=== What the task asks ===
Output range, inclusive: from the line containing "else fork_loop (length" to the line containing "exactly once: stopped". Restate those lines from the data below word for word and only those.

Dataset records
(** The loop from its [received]-th report on; [now] is the time of the last one.
    After the last event nothing comes before the deadline. *)
Fixpoint fork_loop (total received : nat) (last_status : option Z) (deadline now : Z) (evs : list ForkEvent) : ForkResult :=
  if duration_since deadline now =? 0 then ForkTimeout
  else
    match evs with
    | [] => ForkTimeout
    | ev :: evs =>
        if deadline <=? ev_time ev then ForkTimeout
        else
          match ev with
          | AllGone _ => AllFailed last_status
          | Report t uri o =>
              match o with
              | LegEstablished _ response => Answered uri response
              | LegFailed _ status =>
                  if (total <=? S received)%nat then AllFailed (Some status)
                  else fork_loop total (S received) (Some status) deadline t evs
              | LegErrored _ =>
                  if (total <=? S received)%nat then AllFailed last_status
                  else fork_loop total (S received) last_status deadline t evs
              end
          end
    end.

Definition fork_to_extensions (targets : list string) (overall_timeout start : Z) (evs : list ForkEvent) : ForkResult :=
  if bool_decide (targets = []) then AllFailed None
  else fork_loop (length targets) 0 None (start + overall_timeout) start evs.

(** ** Properties *)

(** C13: after any sequence of operations on the table (fewer than 2^64 calls),
    every bridge that was attached is held by exactly one call, or was let go
    exactly once: stopped when its call ended, dropped when another took its place
    or its call was unknown. When no call is left every bridge was let go. The ids
    of the calls are new numbers, given out in order. *)
Theorem bridges_released_once (B : Type) (os : list (CallOp B)) : Z.of_nat (creates os) < 2 ^ 64 - 1 ->
  let '(rs, m) := call_run manager_new os in
  attached os ≡ₚ held m ++ map released rs /\
  (calls m = ∅ -> attached os ≡ₚ map released rs) /\
  next_id m = 1 + Z.of_nat (creates os) /\
  (forall id, is_Some (calls m !! id) -> 1 <= id <= Z.of_nat (creates os)).
Proof.
  intros H. pose proof (call_run_spec (@manager_new B) os) as Hr.
  destruct (call_run manager_new os) as [rs m]. destruct Hr as (P & I & N).
  - intros id Hid. cbn in Hid. rewrite lookup_empty in Hid. by destruct Hid.
  - cbn. lia.
  - cbn [manager_new next_id]. lia.
  - cbn in P. assert (attached os ≡ₚ held m ++ map released rs) as P' by exact P. cbn in N. split_and!.
    + done.
    + intros He. rewrite P'. unfold held. by rewrite He, map_to_list_empty.
    + done.
    + intros id Hid%I. lia.
Qed.

Lemma bridges_released_once_witness :
  let os := [OpCreate; OpAttach 1 100; OpAttach 1 101; OpCreate; OpAttach 7 102; OpTerminate 1; OpAttach 2 103] in
  (call_run manager_new os).1 = [DroppedBridge 100; DroppedBridge 102; StoppedBridge 101] /\
  attached os ≡ₚ held (call_run manager_new os).2 ++ map released (call_run manager_new os).1.
Proof.
  intros os. split; [by vm_compute|].
  pose proof (bridges_released_once Z os ltac:(by vm_compute)) as H. destruct (call_run manager_new os) as [rs m].
  exact (proj1 H).
Defined.

(** The reports before the deadline, without an answer among them. *)
Definition declined (deadline : Z) (evs : list ForkEvent) : Prop :=
  Forall (fun ev => ev_time ev < deadline /\ exists t uri o, ev = Report t uri o /\
            forall plan resp, o <> LegEstablished plan resp) evs.
Definition leg_status (ev : ForkEvent) : option Z :=
  match ev with Report _ _ (LegFailed _ status) => Some status | _ => None end.
(** The status of the last leg that failed with one. *)
Definition last_failure (init : option Z) (evs : list ForkEvent) : option Z :=
  match last (omap leg_status evs) with Some s => Some s | None => init end.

=== Result ===
  else fork_loop (length targets) 0 None (start + overall_timeout) start evs.

(** ** Properties *)

(** C13: after any sequence of operations on the table (fewer than 2^64 calls),
    every bridge that was attached is held by exactly one call, or was let go
    exactly once: stopped when its call ended, dropped when another took its place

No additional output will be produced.